Saved data entries
○ ○ ○ ○ ○ ○ ○
(** * Auction ledger of PROG2400_FinalProject/Auction.py

    A shallow embedding of the [Auction] class: the ledger record, its three
    methods as computations in a small state-and-exception monad (the
    formatting of the log lines included, which can raise), and the
    properties of the bid accounting (running maximum, multiplicity, tie
    handling, restart with a raised floor). *)

From stdpp Require Import gmap strings list fin_maps pretty.

Open Scope Z_scope.

(** ** Numbers

    The attributes [min_bid] and [current_max] hold Python ints, except that
    [current_max] starts as the float [-float('inf')], and [min_bid] becomes
    that float when [restart_auction] adds 1 to it.  Bid amounts are ints. *)

Inductive num : Type :=
  | NegInf
  | Int (z : Z).

Global Instance num_eq_dec : EqDecision num.
Proof. solve_decision. Defined.

Definition num_to_option (n : num) : option Z :=
  match n with NegInf => None | Int z => Some z end.

Definition num_of_option (o : option Z) : num :=
  match o with None => NegInf | Some z => Int z end.

Global Instance num_countable : Countable num :=
  inj_countable' num_to_option num_of_option
    (fun n => match n with NegInf => eq_refl | Int _ => eq_refl end).

(** [a < b] on Python numbers (int against int, or against [-inf]). *)
Definition num_ltb (a b : num) : bool :=
  match a, b with
  | _, NegInf => false
  | NegInf, Int _ => true
  | Int x, Int y => x <? y
  end.

(** [a > b] is [b < a]. *)
Definition num_gtb (a b : num) : bool := num_ltb b a.

(** [a == b]: an int never equals [-inf]. *)
Definition num_eqb (a b : num) : bool :=
  match a, b with
  | NegInf, NegInf => true
  | Int x, Int y => x =? y
  | _, _ => false
  end.

(** [a + 1]: float arithmetic keeps [-inf + 1 = -inf]. *)
Definition num_succ (a : num) : num :=
  match a with
  | NegInf => NegInf
  | Int z => Int (z + 1)
  end.

Definition num_le (a b : num) : Prop := num_ltb b a = false.
Definition num_lt (a b : num) : Prop := num_ltb a b = true.

Definition num_max (a b : num) : num := if num_ltb a b then b else a.

(** ** Converting numbers to text

    [str] of an int raises [ValueError] when the int has more decimal digits
    (the sign not counted) than the interpreter's limit, 4300 unless
    reconfigured; [str] of the float [-inf] is always ["-inf"]. *)

Definition int_digits (z : Z) : nat :=
  Decimal.nb_digits (N.to_uint (Z.abs_N z)).

Definition int_max_str_digits : nat := 4300.

Definition printable (n : num) : bool :=
  match n with
  | NegInf => true
  | Int z => Nat.leb (int_digits z) int_max_str_digits
  end.

(** ** The ledger *)

Module Auction.

Record t : Type := mk {
  min_bid : num;
  frequency : gmap num (list string);
  current_max : num;
  current_max_count : Z
}.

Inductive exn : Type :=
  | IndexError
  | ValueError.

Inductive outcome (A : Type) : Type :=
  | Return (a : A)
  | Raise (e : exn).
Global Arguments Return {A} a.
Global Arguments Raise {A} e.

(** A method body: it runs on the object, returns or raises, and leaves the
    object in some state either way. *)
Definition M (A : Type) : Type := t -> outcome A * t.

Definition ret {A} (a : A) : M A := fun self => (Return a, self).

Definition bind {A B} (m : M A) (k : A -> M B) : M B :=
  fun self =>
    match m self with
    | (Return a, self') => k a self'
    | (Raise e, self') => (Raise e, self')
    end.

Definition raise {A} (e : exn) : M A := fun self => (Raise e, self).

Definition get : M t := fun self => (Return self, self).

Notation "x <- m ;; k" := (bind m (fun x => k))
  (at level 100, m at next level, right associativity).
Notation "m ;;; k" := (bind m (fun _ => k))
  (at level 100, right associativity).

(** Attribute stores. *)
Definition set_min_bid (v : num) : M unit :=
  fun self => (Return tt, mk v (frequency self) (current_max self) (current_max_count self)).
Definition set_frequency (v : gmap num (list string)) : M unit :=
  fun self => (Return tt, mk (min_bid self) v (current_max self) (current_max_count self)).
Definition set_current_max (v : num) : M unit :=
  fun self => (Return tt, mk (min_bid self) (frequency self) v (current_max_count self)).
Definition set_current_max_count (v : Z) : M unit :=
  fun self => (Return tt, mk (min_bid self) (frequency self) (current_max self) v).

(** [self.frequency[k]] on a [defaultdict(list)]: a missing key is first
    bound to a fresh empty list, which is then the value read. *)
Definition frequency_getitem (k : num) : M (list string) :=
  self <- get ;;
  match frequency self !! k with
  | Some l => ret l
  | None => set_frequency (<[k := []]> (frequency self)) ;;; ret []
  end.

(** [self.frequency[k].append(x)]. *)
Definition frequency_append (k : num) (x : string) : M unit :=
  l <- frequency_getitem k ;;
  self <- get ;;
  set_frequency (<[k := l ++ [x]]> (frequency self)).

(** [l[0]]. *)
Definition list_getitem0 (l : list string) : M string :=
  match l with
  | [] => raise IndexError
  | x :: _ => ret x
  end.

(** A number as a field of an f-string: [str] is applied when the string
    is built, before [logging.info] is called with it.  Bidder ids are
    strings already and format without failure. *)
Definition format_num (n : num) : M unit :=
  if printable n then ret tt else raise ValueError.

(** [Auction(min_bid)]. *)
Definition init (min_bid : Z) : t :=
  mk (Int min_bid) ∅ NegInf 0.

(** Each [logging.info(f"...")] is modelled by the formatting of the
    numbers in its f-string, in the order of the fields; the logging itself
    does not touch the object. *)
Definition place_bid (bidder_id : string) (bid_amount : Z) : M unit :=
  self <- get ;;
  if num_ltb (Int bid_amount) (min_bid self) then
    format_num (Int bid_amount) ;;;
    format_num (min_bid self) ;;;
    ret tt
  else
    frequency_append (Int bid_amount) bidder_id ;;;
    format_num (Int bid_amount) ;;;
    self <- get ;;
    if num_gtb (Int bid_amount) (current_max self) then
      set_current_max (Int bid_amount) ;;;
      set_current_max_count 1 ;;;
      self <- get ;;
      format_num (current_max self)
    else if num_eqb (Int bid_amount) (current_max self) then
      set_current_max_count (current_max_count self + 1) ;;;
      self <- get ;;
      format_num (current_max self) ;;;
      format_num (Int (current_max_count self))
    else
      ret tt.

Definition close_auction (tie_breaker_first_bid : bool) : M (option string) :=
  self <- get ;;
  if (current_max_count self =? 1) || tie_breaker_first_bid then
    l <- frequency_getitem (current_max self) ;;
    winner <- list_getitem0 l ;;
    self <- get ;;
    format_num (current_max self) ;;;
    ret (Some winner)
  else
    format_num (current_max self) ;;;
    format_num (num_succ (current_max self)) ;;;
    ret None.

Definition restart_auction : M unit :=
  self <- get ;;
  set_min_bid (num_succ (current_max self)) ;;;
  set_frequency ∅ ;;;
  set_current_max NegInf ;;;
  set_current_max_count 0 ;;;
  self <- get ;;
  format_num (min_bid self).

End Auction.

Import Auction.

(** ** Call sequences

    A client drives one ledger by a sequence of method calls.  A call that
    raises leaves the object as the method left it. *)

Inductive call : Type :=
  | PlaceBid (bidder_id : string) (bid_amount : Z)
  | CloseAuction (tie_breaker_first_bid : bool)
  | RestartAuction.

(** The object after a call. *)
Definition exec (c : call) (self : t) : t :=
  match c with
  | PlaceBid b a => snd (place_bid b a self)
  | CloseAuction tb => snd (close_auction tb self)
  | RestartAuction => snd (restart_auction self)
  end.

Definition run (cs : list call) (self : t) : t :=
  fold_left (fun s c => exec c s) cs self.

(** The exception a call ends with, if any. *)
Definition raised {A} (r : outcome A * t) : option exn :=
  match fst r with Return _ => None | Raise e => Some e end.

Definition call_raised (c : call) (self : t) : option exn :=
  match c with
  | PlaceBid b a => raised (place_bid b a self)
  | CloseAuction tb => raised (close_auction tb self)
  | RestartAuction => raised (restart_auction self)
  end.

(** Whether a call returns normally. *)
Definition returns {A} (r : outcome A * t) : bool :=
  match fst r with Return _ => true | Raise _ => false end.

Definition call_returns (c : call) (self : t) : bool :=
  match c with
  | PlaceBid b a => returns (place_bid b a self)
  | CloseAuction tb => returns (close_auction tb self)
  | RestartAuction => returns (restart_auction self)
  end.

(** ** Round history (ghost state)

    The bids accepted so far in the current round, oldest first: a bid is
    accepted when its amount is not below the floor at the time of the call,
    and a restart opens a new round.  An accepted bid is appended to
    [frequency] whether or not the call then raises. *)

Definition bid : Type := string * Z.

Definition accepted (self : t) (bid_amount : Z) : bool :=
  negb (num_ltb (Int bid_amount) (min_bid self)).

Definition log_step (c : call) (self : t) (log : list bid) : list bid :=
  match c with
  | PlaceBid b a => if accepted self a then log ++ [(b, a)] else log
  | CloseAuction _ => log
  | RestartAuction => []
  end.

Fixpoint run_log (cs : list call) (self : t) (log : list bid) : t * list bid :=
  match cs with
  | [] => (self, log)
  | c :: cs' => run_log cs' (exec c self) (log_step c self log)
  end.

(** The bidders who bid [a], in the order of their bids. *)
Definition bidders_at (a : Z) (log : list bid) : list string :=
  map fst (filter (fun b => snd b = a) log).

(** The largest amount of a list of bids, [NegInf] for none. *)
Definition max_amount (log : list bid) : num :=
  fold_left (fun m b => num_max m (Int (snd b))) log NegInf.

(** How many bids of the list have amount [m]. *)
Definition count_amount (m : num) (log : list bid) : Z :=
  Z.of_nat (length (filter (fun b => Int (snd b) = m) log)).

(** The accepted bids that reach the bookkeeping of the running maximum:
    those whose amount can be formatted. *)
Definition tallied (log : list bid) : list bid :=
  filter (fun b => printable (Int (snd b)) = true) log.

(** What [frequency] holds for a list of bidders: no entry for none. *)
Definition entry (l : list string) : option (list string) :=
  match l with [] => None | _ => Some l end.

(** The ledger represents the round history [log]. *)
Record Rep (self : t) (log : list bid) : Prop := {
  rep_entries : forall a, frequency self !! Int a = entry (bidders_at a log);
  rep_sentinel : frequency self !! NegInf = None \/ frequency self !! NegInf = Some [];
  rep_max : current_max self = max_amount (tallied log);
  rep_count :
    current_max_count self =
      count_amount (max_amount (tallied log)) (tallied log);
  rep_floor : Forall (fun b => num_le (min_bid self) (Int (snd b))) log
}.

(** A ledger at the start of a round: no running maximum yet. *)
Definition fresh (self : t) : Prop :=
  current_max self = NegInf /\ current_max_count self = 0.

(** The invariants of the data model, as the specification lists them. *)
Definition keys_above_floor (self : t) : Prop :=
  forall k l, frequency self !! k = Some l -> num_le (min_bid self) k.

Definition max_is_max_key (self : t) : Prop :=
  forall m, current_max self = Int m ->
    is_Some (frequency self !! Int m) /\
    forall k l, frequency self !! k = Some l -> num_le k (Int m).

Definition count_is_length (self : t) : Prop :=
  forall m, current_max self = Int m ->
    exists l, frequency self !! Int m = Some l /\
              current_max_count self = Z.of_nat (length l).

(** The running maximum and its multiplicity agree with a list of bids. *)
Definition Tally (self : t) (log : list bid) : Prop :=
  current_max self = max_amount log /\
  current_max_count self = count_amount (current_max self) log.

(** Placing a list of bids, one call per bid. *)
Definition place_all (bids : list bid) : list call :=
  map (fun b => PlaceBid (fst b) (snd b)) bids.

(** Every call of the sequence returns normally. *)
Fixpoint all_return (cs : list call) (self : t) : bool :=
  match cs with
  | [] => true
  | c :: cs' => call_returns c self && all_return cs' (exec c self)
  end.

(** The specification's reading of a guarded restart: the call fails, or it
    leaves the floor as it was. *)
Definition restart_guarded (self : t) : Prop :=
  returns (restart_auction self) = false \/
  min_bid (snd (restart_auction self)) = min_bid self.

(** The outcome of a call whose last step formats numbers: it returns [a]
    when they can all be formatted. *)
Definition if_printable {A} (ok : bool) (a : A) : outcome A :=
  if ok then Return a else Raise ValueError.

(** The smallest amount [str] refuses: 1 followed by 4300 zeros. *)
Definition too_long : Z := 10 ^ 4300.

(** The scenario of the specification: floor 10, then three bids. *)
Definition scenario : list call :=
  [PlaceBid "Bidder1" 15; PlaceBid "Bidder2" 20; PlaceBid "Bidder3" 20].

(** ** The example script

    The module's [__main__] block drives one ledger and prints to standard
    output; the lines printed are collected in order. *)

(** [bool(x)] for an [Optional[str]]: [None] and the empty string are false. *)
Definition truthy (w : option string) : bool :=
  match w with
  | None => false
  | Some EmptyString => false
  | Some _ => true
  end.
○ ○ ○ ○ ○ ○ ○
TASK REQUIREMENTS: Wherever the string "associativity" appears in the entries above, return the line it appears on.

SOLUTION:
  (at level 100, m at next level, right associativity).
  (at level 100, right associativity).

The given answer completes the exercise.